As illustrated in this case, even in the presence of interferants, reporting laboratory results can be essential for timely and appropriate patient management. Laboratories must be alert to the presence, type, grade, and effect of hemolysis to ensure accurate diagnostics and be alert to the limitations of automated HI systems.
Active communication between the laboratory and clinician is essential once the interference is recognised to help guide patient management. In this scenario, the hematology team would confirm that they suspect in vivo rather than in vitro hemolysis, and the blood bank laboratory can confirm this by performing DCT obtaining a positive result. Automatic blocking of results reporting in cases of in vivo hemolysis, as might be typical practice for in vitro hemolysis, can have detrimental consequences for the patient. Islam et al. described a confirmed case of true hyperkalemia in a patient diagnosed with hemolytic uremic syndrome and acute kidney failure where samples were grossly hemolyzed and automatically blocked by the analyzer. In that case, communication between the laboratory and clinical team did not occur, potassium results were not released according to the laboratory policy for hemolyzed samples, dialysis initiation was delayed, and the patient ultimately had a hyperkalemia-associated electromechanical dissociation cardiac arrest and died (18).

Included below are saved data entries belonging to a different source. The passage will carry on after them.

(* ===== verification/Hoare.v ===== *)
(** * Reasoning about store programs

    Triples for the store monad.  An assertion speaks of the state a program
    leaves behind (the files, the wallet, the requests sent), never of the
    tick, so a triple holds for every clock, id, random and fault schedule.
    The postcondition ranges over results, so that what holds when a program
    fails part way is stated like what holds when it succeeds. *)

From Stdlib Require Import Ascii String.
From S2P Require Import Prelude RustStr Bytes Sdk PayError Event Mmr Store.

Section Hoare.
Context `{Env}.

Definition hoare {A : Type} (P : State -> Prop) (m : M A) (Q : result exn A -> State -> Prop)
    : Prop :=
  forall σ t, P σ -> Q (m σ t).1 (m σ t).2.1.

(** A postcondition from one for success and one for errors. *)
Definition post {A : Type} (Q : A -> State -> Prop) (E : State -> Prop)
    : result exn A -> State -> Prop :=
  fun r σ => match r with Ok a => Q a σ | Err _ => E σ end.

Lemma hoare_conseq {A : Type} (P P' : State -> Prop) (m : M A) (Q Q' : result exn A -> State -> Prop) :
  hoare P' m Q' -> (forall σ, P σ -> P' σ) -> (forall r σ, Q' r σ -> Q r σ) -> hoare P m Q.
Proof. intros Hm HP HQ σ t Hσ. apply HQ, Hm, HP, Hσ. Qed.

Lemma hoare_pre {A : Type} (P P' : State -> Prop) (m : M A) (Q : result exn A -> State -> Prop) :
  hoare P' m Q -> (forall σ, P σ -> P' σ) -> hoare P m Q.
Proof. intros Hm HP. by eapply hoare_conseq. Qed.

Lemma hoare_bind {A B : Type} (P : State -> Prop) (m : M A) (f : A -> M B)
    (Q : A -> State -> Prop) (R : result exn B -> State -> Prop) :
  hoare P m (fun r σ => match r with Ok a => Q a σ | Err e => R (Err e) σ end) ->
  (forall a, hoare (Q a) (f a) R) ->
  hoare P (m ≫= f) R.
Proof.
  intros Hm Hf σ t Hσ. specialize (Hm σ t Hσ).
  unfold mbind, M_bind. destruct (m σ t) as [[a|e] [σ' t']]; cbn in *; [|done].
  by apply Hf.
Qed.

Lemma hoare_ret {A : Type} (P : State -> Prop) (a : A) (Q : result exn A -> State -> Prop) :
  (forall σ, P σ -> Q (Ok a) σ) -> hoare P (mret a) Q.
Proof. intros HP σ t Hσ. by apply HP. Qed.

Lemma hoare_throw {A : Type} (P : State -> Prop) (e : Error) (Q : result exn A -> State -> Prop) :
  (forall σ, P σ -> Q (Err (Fail e)) σ) -> hoare P (throw e) Q.
Proof. intros HP σ t Hσ. by apply HP. Qed.

Lemma hoare_panic {A : Type} (P : State -> Prop) (e : string) (Q : result exn A -> State -> Prop) :
  (forall σ, P σ -> Q (Err (Panic e)) σ) -> hoare P (panic e) Q.
Proof. intros HP σ t Hσ. by apply HP. Qed.

Lemma hoare_lift {A : Type} (P : State -> Prop) (r : result Error A)
    (Q : result exn A -> State -> Prop) :
  (forall a σ, r = Ok a -> P σ -> Q (Ok a) σ) ->
  (forall e σ, r = Err e -> P σ -> Q (Err (Fail e)) σ) ->
  hoare P (lift r) Q.
Proof. intros Ha He. destruct r; cbn; [apply hoare_ret|apply hoare_throw]; eauto. Qed.

Lemma hoare_tick (P : State -> Prop) (Q : result exn nat -> State -> Prop) :
  (forall t σ, P σ -> Q (Ok t) σ) -> hoare P tick Q.
Proof. intros HP σ t Hσ. by apply HP. Qed.

Lemma hoare_get_state (P : State -> Prop) (Q : result exn State -> State -> Prop) :
  (forall σ, P σ -> Q (Ok σ) σ) -> hoare P get_state Q.
Proof. intros HP σ t Hσ. by apply HP. Qed.

Lemma hoare_modify (P : State -> Prop) (f : State -> State) (Q : result exn unit -> State -> Prop) :
  (forall σ, P σ -> Q (Ok tt) (f σ)) -> hoare P (modify f) Q.
Proof. intros HP σ t Hσ. by apply HP. Qed.

Lemma hoare_attempt {A : Type} (P : State -> Prop) (m : M A)
    (Q : result exn (result Error A) -> State -> Prop) :
  hoare P m (fun r σ => match r with
                        | Ok a => Q (Ok (Ok a)) σ
                        | Err (Fail e) => Q (Ok (Err e)) σ
                        | Err (Panic p) => Q (Err (Panic p)) σ
                        end) ->
  hoare P (attempt m) Q.
Proof.
  intros Hm σ t Hσ. specialize (Hm σ t Hσ). unfold attempt.
  by destruct (m σ t) as [[a|[e|p]] w].
Qed.

Lemma hoare_and {A : Type} (P : State -> Prop) (m : M A) (Q R : result exn A -> State -> Prop) :
  hoare P m Q -> hoare P m R -> hoare P m (fun r σ => Q r σ /\ R r σ).
Proof. intros HQ HR σ t Hσ. split; [by apply HQ|by apply HR]. Qed.

(** A pure fact of the precondition can be assumed. *)
Lemma hoare_pure {A : Type} (P : State -> Prop) (φ : Prop) (m : M A)
    (Q : result exn A -> State -> Prop) :
  (φ -> hoare P m Q) -> hoare (fun σ => φ /\ P σ) m Q.
Proof. intros Hm σ t [Hφ Hσ]. by apply Hm. Qed.

Lemma hoare_exists {A B : Type} (P : B -> State -> Prop) (m : M A)
    (Q : result exn A -> State -> Prop) :
  (forall b, hoare (P b) m Q) -> hoare (fun σ => exists b, P b σ) m Q.
Proof. intros Hm σ t [b Hb]. by apply (Hm b). Qed.

(** ** Derived operations *)

Lemma hoare_now (P : State -> Prop) (Q : result exn string -> State -> Prop) :
  (forall n σ, P σ -> Q (Ok n) σ) -> hoare P now_rfc3339 Q.
Proof. intros HP σ t Hσ. by apply HP. Qed.

Lemma hoare_nanos (P : State -> Prop) (Q : result exn Z -> State -> Prop) :
  (forall n σ, P σ -> Q (Ok n) σ) -> hoare P now_nanos Q.
Proof. intros HP σ t Hσ. by apply HP. Qed.

Lemma hoare_uuid (P : State -> Prop) (Q : result exn string -> State -> Prop) :
  (forall n σ, P σ -> Q (Ok n) σ) -> hoare P new_uuid Q.
Proof. intros HP σ t Hσ. by apply HP. Qed.

Lemma hoare_get_store (P : State -> Prop) (Q : result exn PaymentStore -> State -> Prop) :
  (forall σ, P σ -> Q (Ok (w_store σ)) σ) -> hoare P get_store Q.
Proof. intros HP σ t Hσ. by apply HP. Qed.

Lemma hoare_io (P : State -> Prop) (what : string) (Q : result exn unit -> State -> Prop) :
  (forall σ, P σ -> Q (Ok tt) σ) ->
  (forall e σ, ~ no_faults -> P σ -> Q (Err (Fail e)) σ) -> hoare P (io what) Q.
Proof.
  intros HP HE σ t Hσ. unfold io, mbind, M_bind, tick.
  destruct (env_io t) eqn:Et; cbn; [|by apply HP].
  apply HE; [|done]. intros Hn. by rewrite Hn in Et.
Qed.

(** An access before [f]: its failure must be an outcome. *)
Lemma hoare_io_bind {B : Type} (P : State -> Prop) (what : string) (f : unit -> M B)
    (R : result exn B -> State -> Prop) :
  (forall e σ, ~ no_faults -> P σ -> R (Err (Fail e)) σ) -> hoare P (f tt) R ->
  hoare P (io what ≫= f) R.
Proof.
  intros HE Hf. eapply hoare_bind with (Q := fun _ => P); [by apply hoare_io|]. by intros [].
Qed.

Lemma hoare_append (P : State -> Prop) (name : string) (f : PaymentStore -> PaymentStore)
    (Q : result exn unit -> State -> Prop) :
  (forall σ, P σ -> Q (Ok tt) (on_store f σ)) ->
  (forall e σ, ~ no_faults -> P σ -> Q (Err (Fail e)) σ) ->
  hoare P (append_jsonl name f) Q.
Proof.
  intros HP HE. unfold append_jsonl.
  apply hoare_io_bind; [done|]. apply hoare_io_bind; [done|]. by apply hoare_modify.
Qed.

Lemma hoare_read {A : Type} (P : State -> Prop) (name : string) (f : PaymentStore -> list A)
    (Q : result exn (list A) -> State -> Prop) :
  (forall σ, P σ -> Q (Ok (f (w_store σ))) σ) ->
  (forall e σ, ~ no_faults -> P σ -> Q (Err (Fail e)) σ) ->
  hoare P (read_jsonl name f) Q.
Proof.
  intros HP HE. unfold read_jsonl.
  eapply hoare_bind with (Q := fun s σ => s = w_store σ /\ P σ);
    [by apply hoare_get_store|].
  intros s. destruct (f s) as [|x l] eqn:Ef.
  - apply hoare_ret. intros σ [Es Hσ]. rewrite <- Ef, Es. by apply HP.
  - apply hoare_io_bind; [intros e σ Hn [_ Hσ]; by apply HE|]. apply hoare_ret. intros σ [Es Hσ]. rewrite <- Ef, Es. by apply HP.
Qed.

Lemma hoare_for_each {A : Type} (I : list A -> State -> Prop) (l : list A) (f : A -> M unit)
    (E : result exn unit -> State -> Prop) :
  (forall x k, hoare (I (x :: k)) (f x) (fun r σ => match r with Ok _ => I k σ | Err e => E (Err e) σ end)) ->
  (forall σ, I [] σ -> E (Ok tt) σ) ->
  hoare (I l) (for_each l f) E.
Proof.
  intros Hf Hn. induction l as [|x l IH]; cbn; [by apply hoare_ret|].
  eapply hoare_bind; [apply Hf|]. intros ?. apply IH.
Qed.

Lemma hoare_fold {A B : Type} (I : list A -> B -> State -> Prop) (l : list A) (b : B)
    (f : B -> A -> M B) (Q : result exn B -> State -> Prop) :
  (forall x k b, hoare (I (x :: k) b) (f b x)
     (fun r σ => match r with Ok b' => I k b' σ | Err e => Q (Err e) σ end)) ->
  (forall b σ, I [] b σ -> Q (Ok b) σ) ->
  hoare (I l b) (fold_M f b l) Q.
Proof.
  intros Hf Hn. revert b. induction l as [|x l IH]; intros b; cbn; [apply hoare_ret, Hn|].
  eapply hoare_bind; [apply Hf|]. intros b'. apply IH.
Qed.
End Hoare.

(** Bind the reading of a clock, an id or the tick to [x]. *)
Ltac oracle x :=
  eapply hoare_bind;
    [first [apply hoare_now|apply hoare_nanos|apply hoare_uuid|apply hoare_tick];
     let H := fresh in intros ? ? H; exact H
    |intros x; cbn beta].

(** Run a program on a concrete start, for witnesses. *)
Definition run `{Env} {A : Type} (m : M A) (σ : State) : result exn A * State :=
  let '(r, (σ', _)) := m σ O in (r, σ').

What can be done to prevent such errors?
To prevent a delay in reporting results with potential interference from in vivo hemolysis, the following points should be considered:
Identify the kind of hemolysis present, whether it is a preanalytical or analytical interference and distinguish between in vitro or in vivo hemolysis. Check clinical details for underlying disease associated with in vivo hemolysis (e.g., hemolytic anemia), check other laboratory results or add extra testing to help make this distinction (e.g., haptoglobin, Hb, indirect bilirubin, reticulocytes, blood smear).

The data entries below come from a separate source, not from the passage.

Lemma fx_check_legs (amt : string) (r : FxRate) (m rm : Z) :
  parse_amount amt = Ok m -> parse_rate (fx_rate r) = Ok rm -> 0 < m -> 0 < rm ->
  m * rm <= i128_max -> fx_from r <> fx_to r ->
  is_ok (fx_check (fx_legs amt (fmt_amount (convert m rm)) r) r) = (1000000 <=? m * rm).
Proof.
  intros Hm Hr Hm0 Hr0 Hmax Hne. assert (0 < m * rm) as Hpos by nia.
  assert (convert m rm = m * rm / 1000000) as Hq.
  { unfold convert. rewrite wrap_i128_id by (unfold in_i128, i128_min in *; lia).
    change (pow10 RATE_SCALE) with 1000000. apply Z.quot_div_nonneg; lia. }
  assert (0 <= m * rm / 1000000 <= m * rm) as Hqr.
  { split; [apply Z.div_pos; lia|]. apply Z.div_le_upper_bound; lia. }
  unfold fx_check, fx_legs. cbn [length Nat.ltb Nat.leb fx_nets leg_account leg_amount leg_currency].
  rewrite Hm. cbn [mbind result_mbind signed_minor]. rewrite String.eqb_refl, Hq.
  rewrite fmt_amount_parses by (unfold in_i128, i128_min in *; lia). cbn [mbind result_mbind].
  destruct (String.eqb_spec (fx_to r) (fx_from r)); [by exfalso|]. rewrite String.eqb_refl.
  rewrite !Z.add_0_l, (wrap_i128_id m) by (unfold in_i128, i128_min; nia).
  rewrite !(wrap_i128_id (- _)) by (unfold in_i128, i128_min, i128_max in *; lia).
  cbn [mbind result_mbind].
  destruct (Z.leb_spec 1000000 (m * rm)) as [Hle|Hlt].
  - assert (1 <= m * rm / 1000000) by (apply Z.div_le_lower_bound; lia).
    replace ((m =? 0) || (- (m * rm / 1000000) =? 0)) with false by lia.
    replace (Bool.eqb (0 <? m) (0 <? - (m * rm / 1000000))) with false
      by (destruct (Z.ltb_spec 0 m), (Z.ltb_spec 0 (- (m * rm / 1000000))); simpl; lia).
    rewrite Hr. cbn [mbind result_mbind]. destruct (Z.leb_spec rm 0); [lia|].
    unfold unsigned_abs_i128. rewrite Z.abs_opp, (Z.abs_eq m), (Z.abs_eq (_ / _)) by lia.
    rewrite !wrap_i128_id by (unfold in_i128, i128_min, i128_max in *; nia). rewrite Hq.
    by rewrite Z.sub_diag.
  - rewrite (Z.div_small (m * rm)) by lia. by rewrite orb_true_r.
Qed.
(* ===== verification/Compliance.v ===== *)
(** * Compliance scoring (origin-payments/src/compliance.rs)

    The executor asks a scorer for a verdict before any rail call.  The trait
    is a function of the order (and of the tick, since a plug-in may consult
    anything); the two implementations of the repository are below. *)

From Stdlib Require Import Ascii String.
From S2P Require Import Prelude RustStr Bytes Sdk PayError Amount Event Journal.

Inductive ComplianceVerdict :=
| Accept
| Flag (reason : string)
| Reject (reason : string) (evidence : json).

Definition ComplianceScorer : Type := nat -> PaymentOrder -> result Error ComplianceVerdict.

Definition accept_all : ComplianceScorer := fun _ _ => Ok Accept.

Record RuleBasedScorer := {
  flag_threshold_minor : Z;
  reject_threshold_minor : Z;
  allowed_counterparties : option (list string)
}.

Definition rule_amount (o : PaymentOrder) : Z :=
  match parse_amount (amount o) with Ok m => m | Err _ => 0 end.

Definition allowed (s : RuleBasedScorer) (o : PaymentOrder) : bool :=
  match allowed_counterparties s with
  | Some l => bool_decide (to o ∈ l)
  | None => true
  end.

Definition rule_score (s : RuleBasedScorer) : ComplianceScorer := fun _ o =>
  let amt := rule_amount o in
  if negb (allowed s o)
  then Ok (Reject ("counterparty " +:+ to o +:+ " is not in the allowlist")
             (JObj [("allowed", JArr (map JStr (default [] (allowed_counterparties s))));
                    ("to", JStr (to o))]))
  else if reject_threshold_minor s <=? amt
  then Ok (Reject ("amount " +:+ amount o +:+ " exceeds reject threshold "
                   +:+ show_i64 (reject_threshold_minor s))
             (JObj [("amount", JStr (amount o));
                    ("reject_threshold_minor", JNum (reject_threshold_minor s))]))
  else if flag_threshold_minor s <=? amt
  then Ok (Flag ("amount " +:+ amount o +:+ " exceeds flag threshold "
                 +:+ show_i64 (flag_threshold_minor s)))
  else Ok Accept.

Ensure constant communication between the laboratory and clinical team in scenarios where validation of results is not automatic and where further investigation and interpretation may be needed.
Avoid in vitro hemolysis, which may confuse interpretation. Ensure all steps are taken to avoid preanalytical errors when collecting additional samples for a patient with in vivo hemolysis.

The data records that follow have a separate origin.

(* ===== verification/X402.v ===== *)
(** * The x402 and card rails
    (origin-payments/src/x402.rs, card.rs, and the facilitator lookup of vault.rs)

    Signed payment authorizations, the direct handshake, the facilitator's
    verify/settle split and the tokenized card authorization.  The serde
    codecs that derive macros generate and base64 are parameters
    ([Codec]); the transport is [Http.v]. *)

From Stdlib Require Import Ascii String.
From S2P Require Import Prelude RustStr Bytes Sdk PayError Amount Event Mmr Store Hoare.
From S2P Require Import RustText Http.

(** ** Data *)

Record PaymentOption := {
  opt_scheme : string; opt_network : string; pay_to : string; opt_amount : string;
  max_timeout_secs : option Z; payment_details : json
}.

Record PaymentRequirements := { accepts : list PaymentOption }.

Record PaymentAuthorization := {
  auth_from : string; auth_to : string; auth_value : string; valid_after : string;
  valid_before : string; auth_nonce : string; auth_scheme : string
}.

Record PaymentSignerKeys := { key_ed25519 : string; key_falcon1024 : string; key_domain : string }.

Record SignedAuthorization := {
  authorization : PaymentAuthorization; auth_signature : string; auth_signer : PaymentSignerKeys
}.

Record PaymentResource := { resource_loc : string; description : string }.

Record PaymentPayload := {
  x402_version : Z; resource : PaymentResource; accepted : PaymentOption; payload : SignedAuthorization
}.

Record SettlementResponse := {
  response_status : string; response_transaction : option string; response_error : option string
}.

Inductive X402Status :=
| XSuccess
| XPending (transaction : option string)
| XFailed (error : option string).

Record X402Outcome := { outcome_status : X402Status; outcome_receipt : bytes }.

Record FacilitatorConfig := { fac_url : string; api_key : string }.

Inductive VerifyVerdict := VAccept | VReject (reason : string).

Inductive FacilitatorSettleOutcome :=
| Settled (receipt : bytes)
| Pending (transaction : option string) (retry_after : option Z)
| Rejected (error : string) (retry_after : option Z).

Record CardAuthRequest := {
  card_req_token : string; card_req_network : string; card_req_last4 : string;
  card_req_amount : string; card_req_currency : string; card_req_order_id : string;
  card_req_checkout_id : string
}.

Inductive CardAuthOutcome :=
| CardSettled (auth : bytes)
| CardPending (transaction : option string)
| CardDeclined (error : string).

(** ** Codecs *)

Class Codec := {
  payload_to_vec : PaymentPayload -> result string bytes;
  payload_from_slice : bytes -> result string PaymentPayload;
  requirements_from_slice : bytes -> result string PaymentRequirements;
  requirements_json : PaymentRequirements -> json;
  settlement_from_slice : bytes -> result string SettlementResponse;
  value_from_slice : bytes -> result string json;
  base64_encode : bytes -> string;
  base64_decode : string -> result string bytes;
  (** [fill_random] of 32 bytes, when the CSPRNG is available. *)
  env_random32 : nat -> option bytes;
  (** What the vault holds for a rail: the facilitator URL and the secret. *)
  vault_url : nat -> string -> option string;
  vault_secret : nat -> string -> option bytes
}.

(** serde reads back what it writes. *)
Class CodecOk `{Codec} : Prop := {
  payload_roundtrip : forall p b, payload_to_vec p = Ok b -> payload_from_slice b = Ok p
}.

Definition PAYMENT_REQUIRED : string := "payment-required".
Definition PAYMENT_SIGNATURE : string := "payment-signature".
Definition PAYMENT_RESPONSE : string := "payment-response".
Definition SCHEME_ORIGIN_HYBRID : string := "origin-hybrid-v1".

(** [serde_json::Value] accessors; a later entry of a key replaces an earlier one. *)
Definition json_get (k : string) (j : json) : option json :=
  match j with
  | JObj l => option_map snd (List.find (fun kv => String.eqb kv.1 k) (rev l))
  | _ => None
  end.
Definition as_str (j : json) : option string := match j with JStr s => Some s | _ => None end.
Definition as_bool (j : json) : option bool := match j with JBool b => Some b | _ => None end.
Definition get_str (k : string) (j : json) : option string := json_get k j ≫= as_str.

Section X402.
Context `{Sdk, Env, Net, Codec}.

Definition b64_decode (s : string) : result Error bytes :=
  map_err (fun e => CryptoError ("decoding base64 header: " +:+ e)) (base64_decode (trim s)).

Definition parse_requirements (raw : string) : result Error PaymentRequirements :=
  b ← b64_decode raw;
  map_err (fun e => CryptoError ("parsing base64 JSON header: " +:+ e)) (requirements_from_slice b).

(** ** Signing *)

Definition authorization_canonical (a : PaymentAuthorization) (url : string) (k : PaymentSignerKeys)
    : bytes :=
  default [] (json_to_vec (JArr
    [JStr (auth_from a); JStr (auth_to a); JStr (auth_value a); JStr (valid_after a);
     JStr (valid_before a); JStr (auth_nonce a); JStr (auth_scheme a); JStr url;
     JStr (key_ed25519 k); JStr (key_falcon1024 k); JStr (key_domain k)])).

(** The CSPRNG, or the clock when it is unavailable. *)
Definition random_32 : M bytes :=
  t ← tick;
  match env_random32 t with
  | Some b => mret b
  | None => now ← now_nanos;
            mret (le_bytes 8 (if (- 2 ^ 63 <=? now) && (now <=? i64_max) then now else 0)
                  ++ replicate 24 (byte_of 0))
  end.

Definition show_i64 (n : Z) : string := if n <? 0 then "-" +:+ show_Z (- n) else show_Z n.

Definition signer_keys_of (keys : OperatorKeys) : PaymentSignerKeys :=
  {| key_ed25519 := hex_encode (ed25519_pk (bundle keys));
     key_falcon1024 := hex_encode (falcon1024_pk (bundle keys)); key_domain := PAYMENTS_DOMAIN |}.

(** [HybridSigner::sign] from the clock and the nonce. *)
Definition sign_payload (keys : OperatorKeys) (acc : PaymentOption) (url : string) (now : Z)
    (nonce : bytes) : result Error PaymentPayload :=
  let sk := signer_keys_of keys in
  let max_timeout := wrap_i64 (Z.max (default 300 (max_timeout_secs acc)) 1) in
  let auth := {| auth_from := key_ed25519 sk; auth_to := pay_to acc; auth_value := opt_amount acc;
                 valid_after := show_i64 now; valid_before := show_i64 (wrap_i64 (now + max_timeout));
                 auth_nonce := hex_encode nonce; auth_scheme := SCHEME_ORIGIN_HYBRID |} in
  sig ← map_err (fun e => CryptoError ("x402 signing: " +:+ e))
          (try_sign_hybrid (bundle keys) (authorization_canonical auth url sk));
  encoded ← map_err (fun e => CryptoError ("x402 encoding signature: " +:+ e)) (hybrid_encode sig);
  Ok {| x402_version := 2; resource := {| resource_loc := url; description := EmptyString |};
        accepted := acc;
        payload := {| authorization := auth; auth_signature := hex_encode encoded; auth_signer := sk |} |}.

Definition hybrid_sign (keys : OperatorKeys) (req : PaymentRequirements) (url : string) : M bytes :=
  match accepts req with
  | [] => throw (CryptoError "cannot sign: no acceptable payment option")
  | acc :: _ =>
      nanos ← now_nanos;
      nonce ← random_32;
      p ← lift (sign_payload keys acc url (nanos / 1000000000) nonce);
      lift (map_err (fun e => CryptoError ("serializing payment payload: " +:+ e)) (payload_to_vec p))
  end.

Definition verify_payment_payload (b : bytes) (url : string) : result Error bool :=
  p ← map_err (fun e => CryptoError ("parsing payment payload: " +:+ e)) (payload_from_slice b);
  let auth := authorization (payload p) in
  let sk := auth_signer (payload p) in
  if negb (x402_version p =? 2) then Ok false
  else if negb (String.eqb (resource_loc (resource p)) url) then Ok false
  else if negb (String.eqb (auth_scheme auth) SCHEME_ORIGIN_HYBRID) then Ok false
  else
    match hex_decode (auth_signature (payload p)), hex_decode (key_ed25519 sk),
          hex_decode (key_falcon1024 sk) with
    | Ok sig_bytes, Ok ed, Ok falcon =>
        if negb (bool_decide (length ed = 32%nat)) then Ok false
        else match hybrid_decode sig_bytes with
             | Ok sig => Ok (hybrid_verify sig ed falcon (authorization_canonical auth url sk))
             | Err _ => Ok false
             end
    | _, _, _ => Ok false
    end.

Definition verify_signed_payload (b : bytes) (url : string) (expected_amount : option string)
    : VerifyVerdict :=
  match verify_payment_payload b url with
  | Ok true =>
      match payload_from_slice b with
      | Ok p =>
          let v := auth_value (authorization (payload p)) in
          match expected_amount with
          | Some amt => if negb (String.eqb v amt)
                        then VReject ("authorization value " +:+ v +:+ " != declared " +:+ amt)
                        else VAccept
          | None => VAccept
          end
      | Err e => VReject ("malformed payload: " +:+ e)
      end
  | Ok false => VReject "hybrid signature invalid or resource mismatch"
  | Err e => VReject (error_to_string e)
  end.

(** ** The direct handshake *)

Definition execute (url : string) (keys : OperatorKeys) : M X402Outcome :=
  '(status, headers, _) ← http_get url [] "http402";
  if negb (status =? 402)
  then throw (not_configured ("expected 402 Payment Required, got HTTP " +:+ show_Z status))
  else match (headers : Headers) !! PAYMENT_REQUIRED with
  | None => throw (not_configured "402 response missing PAYMENT-REQUIRED header")
  | Some raw =>
      req ← lift (parse_requirements raw);
      match accepts req with
      | [] => throw (not_configured "PAYMENT-REQUIRED lists no acceptable payment options")
      | _ =>
          p ← hybrid_sign keys req url;
          '(status, headers, _) ← http_get url [(PAYMENT_SIGNATURE, base64_encode p)] "http402";
          match (headers : Headers) !! PAYMENT_RESPONSE with
          | None => mret {| outcome_status := XFailed (Some ("server rejected the payment (HTTP "
                                                            +:+ show_Z status +:+ ")"));
                            outcome_receipt := [] |}
          | Some raw =>
              receipt ← lift (b64_decode raw);
              r ← lift (map_err (fun e => CryptoError ("parsing PAYMENT-RESPONSE: " +:+ e))
                          (settlement_from_slice receipt));
              mret {| outcome_status :=
                        if String.eqb (response_status r) "success" then XSuccess
                        else if String.eqb (response_status r) "settlement_pending"
                        then XPending (response_transaction r)
                        else XFailed (Some (default (response_status r) (response_error r)));
                      outcome_receipt := receipt |}
          end
      end
  end.

(** ** The facilitator *)

Definition api_key_headers (cfg : FacilitatorConfig) : list (string * string) :=
  if String.eqb (api_key cfg) EmptyString then [] else [("x-api-key", api_key cfg)].

Definition facilitator_body (b : bytes) (req : PaymentRequirements) (url : string)
    : result Error bytes :=
  v ← map_err (fun e => CryptoError ("payload not JSON: " +:+ e)) (value_from_slice b);
  match json_to_vec (JObj [("paymentPayload", v); ("paymentRequirements", requirements_json req);
                           ("resourceUrl", JStr url); ("x402Version", JNum 2)]) with
  | Some body => Ok body
  | None => Err (CryptoError "serialization error")
  end.

Definition facilitator_verify (cfg : FacilitatorConfig) (b : bytes) (req : PaymentRequirements)
    (url : string) : M bool :=
  body ← lift (facilitator_body b req url);
  '(_, _, resp) ← http_post (trim_end_matches slash (fac_url cfg) +:+ "/verify") body
                    (api_key_headers cfg) "http402";
  j ← lift (map_err (fun e => CryptoError ("facilitator /verify reply not JSON: " +:+ e))
              (value_from_slice resp));
  let v := match json_get "ok" j with Some v => Some v | None => json_get "valid" j end in
  mret (default false (v ≫= as_bool)).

Since in vivo hemolysis cannot be avoided, specific procedures should be implemented to interpret and release reliable results promptly.
Measurement of fHb and correlation to a hemolysis grade interference may help to interpret results in patients with underlying hemolytic disease.
Comments should be added to all reports where parameters are potentially affected by the in vivo hemolysis. The laboratory should advise clinical teams on the risks and limitations of interpreting such results.